Protester 1: “I think what we’re showing here is that we’re resilient, we’re going to persevere, and no matter what court ruling comes out or what Mayor Bloomberg and his billionaire friends may say about us, our message of economic justice and democracy is resonating with a wide sector of society.”
Protester 2: “This does not feel like a victory to me at all. I have been fighting here for 17 hours straight, since two in the morning today. It is now seven o’clock, and I’ve been here all day. I barely got a chance to sit down, eat a good meal, get some—I’m so thirsty right now, and I can’t even go inside, because I have a backpack.”
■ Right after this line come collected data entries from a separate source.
(** The workhorse of dispatch, yield and exit. *)
Lemma rt_inv_set_plain r task st l :
  valid_task task -> rt_inv r -> plain (ts_state (task_slot r task)) -> plain st ->
  table_state_ok st (ct_state (ts_capabilities (task_slot r task))) ->
  sched_rt (upd task (ts_set_state st) r) l ->
  rt_inv (rt_set_queue (queue_of l) (upd task (ts_set_state st) r)).
Proof.
  intros Ht Hi Hold Hnew Hok Hs.
  assert (Hnd : ts_state (task_slot r task) <> TaskDead) by (unfold plain in *; naive_solver congruence).
  assert (Hnd' : st <> TaskDead) by (unfold plain in *; naive_solver congruence).
  pose proof (slot_inv_set_state task _ st (rt_inv_slot r task Ht Hi) Hnd Hnd' Hok) as Hsl.
  pose proof (profile_set_state r task st Ht Hold Hnew (ri_profile _ Hi)) as Hpr.
  destruct Hi as [I0 I1 _ _]. split.
  - destruct Ht as [-> | ->]; done.
  - destruct Ht as [-> | ->]; done.
  - by exists l.
  - unfold profile_inv in *. simpl. destruct (rt_profile (upd task (ts_set_state st) r)).
    + by destruct Hpr.
    + by destruct Hpr.
Qed.

(** ** Dispatch *)

Lemma queue_of_inj l l' : queue_of l = queue_of l' -> l = l'.
Proof.
  intros H. rewrite <-(queue_of_members l), <-(queue_of_members l'). by rewrite H.
Qed.

Lemma rt_inv_sched r l : rt_inv r -> rt_queue r = queue_of l -> sched_rt r l.
Proof. intros [_ _ (l' & Hq & Hs) _] Hl. rewrite Hl in Hq. by apply queue_of_inj in Hq as ->. Qed.

Lemma upd_set_queue task f q r :
  upd task f (rt_set_queue q r) = rt_set_queue q (upd task f r).
Proof. unfold upd. by destruct (task =? SENDER_TASK_ID). Qed.

(** The state after the head [task] of the queue was dispatched. *)
Definition dispatched (task : Z) (l : list Z) (r : Runtime) : Runtime :=
  rt_set_queue (queue_of l) (upd task (ts_set_state Running) r).

Lemma not_running r :
  none_active r -> existsb (is_state Running) (rt_tasks r) = false.
Proof. unfold none_active, active. intros [H0 H1]. simpl. b2p. naive_solver. Qed.

Lemma dispatched_inv r task l :
  rt_inv r -> none_active r -> sched_rt r (task :: l) -> rt_inv (dispatched task l r).
Proof.
  intros Hi Hna Hs. destruct (sched_rt_pop r l task Hs Hna) as (Ht & Hr & _ & Hs').
  apply rt_inv_set_plain; [done|done| |by right; left| |done].
  - left. done.
  - pose proof (si_table_state _ _ (rt_inv_slot r task Ht Hi)) as Hok. by rewrite Hr in Hok.
Qed.

Lemma dispatch_next_ok r task l :
  rt_inv r -> none_active r -> rt_queue r = queue_of (task :: l) ->
  dispatch_next r = (Ok (Some task), dispatched task l r) /\ rt_inv (dispatched task l r).
Proof.
  intros Hi Hna Hq. pose proof (rt_inv_sched r _ Hi Hq) as Hs.
  destruct (sched_rt_pop r l task Hs Hna) as (Ht & Hr & Hlen & _).
  pose proof (dispatched_inv r task l Hi Hna Hs) as Hi'. split; [|done].
  unfold dispatch_next. unfold bindM at 1, getM. rewrite (not_running r Hna).
  rewrite (bindM_step _ _ _ (Some task) (rt_set_queue (queue_of l) r)).
  2: { unfold rt_queue_pop. by rewrite Hq, queue_pop_of. }
  rewrite (readM_step _ _ _ (task_slot r task)) by (clear -Ht; by destruct Ht as [-> | ->]).
  rewrite (proj2 (is_state_true _ _) Hr). cbn [negb].
  rewrite (bindM_step _ _ _ tt (dispatched task l r)).
  2: { rewrite set_state_valid by done. by rewrite upd_set_queue. }
  by rewrite (readM_step _ _ _ tt) by (by apply rt_inv_validate).
Qed.

Lemma dispatch_next_none r :
  none_active r -> rt_queue r = queue_of [] ->
  ts_state (rt_task0 r) = TaskDead -> ts_state (rt_task1 r) = TaskDead ->
  dispatch_next r = (Ok None, r).
Proof.
  intros Hna Hq Hd0 Hd1. unfold dispatch_next. unfold bindM at 1, getM.
  rewrite (not_running r Hna).
  rewrite (bindM_step _ _ _ None r).
  2: { unfold rt_queue_pop. rewrite Hq, queue_pop_nil. rewrite <-Hq. by destruct r. }
  by rewrite (proj2 (all_dead_true r)).
Qed.

Lemma dispatch_next_stuck r :
  none_active r -> rt_queue r = queue_of [] ->
  ts_state (rt_task0 r) <> TaskDead \/ ts_state (rt_task1 r) <> TaskDead ->
  dispatch_next r = (Err NoRunnableTask, r).
Proof.
  intros Hna Hq Hd. unfold dispatch_next. unfold bindM at 1, getM.
  rewrite (not_running r Hna).
  rewrite (bindM_step _ _ _ None r).
  2: { unfold rt_queue_pop. rewrite Hq, queue_pop_nil. rewrite <-Hq. by destruct r. }
  destruct (forallb _ _) eqn:E; [|done]. apply all_dead_true in E. naive_solver.
Qed.

Lemma dispatch_some_ok r task l :
  rt_inv r -> none_active r -> rt_queue r = queue_of (task :: l) ->
  dispatch_some r = (Ok task, dispatched task l r).
Proof.
  intros Hi Hna Hq. unfold dispatch_some.
  by rewrite (bindM_step _ _ _ _ _ (proj1 (dispatch_next_ok r task l Hi Hna Hq))).
Qed.

(** [task] runs after it was dispatched. *)
Lemma dispatched_running task l r :
  valid_task task -> ts_state (task_slot (dispatched task l r) task) = Running.
Proof. by intros [-> | ->]. Qed.

Lemma rt_queue_push_ok task l r :
  valid_task task -> rt_queue r = queue_of l -> task ∉ l -> (length l < 2)%nat ->
  rt_queue_push task r = (Ok tt, rt_set_queue (queue_of (l ++ [task])) r).
Proof. intros Ht Hq Hn Hl. unfold rt_queue_push. by rewrite Hq, queue_push_of. Qed.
Around 200 people were arrested in the police raid on Zuccotti Park yesterday. At a news conference, New York City Mayor Michael Bloomberg defended the arrests, calling it an issue of public safety.
New York City Mayor Michael Bloomberg: “The occupation was coming to pose a health and fire safety hazard to the protesters and to the surrounding community. We have been in constant contact with Brookfield, and yesterday they requested that the City assist it in enforcing the 'no sleeping and camping' rules in the park. But make no mistake: the final decision to act was mine, and mine alone. There is no ambiguity in the law here. The First Amendment protects speech. It does not protect the use of tents and sleeping bags to take over a public space. Protesters have had two months to occupy the park with tents and sleeping bags. Now they will have to occupy the space with the power of their arguments.”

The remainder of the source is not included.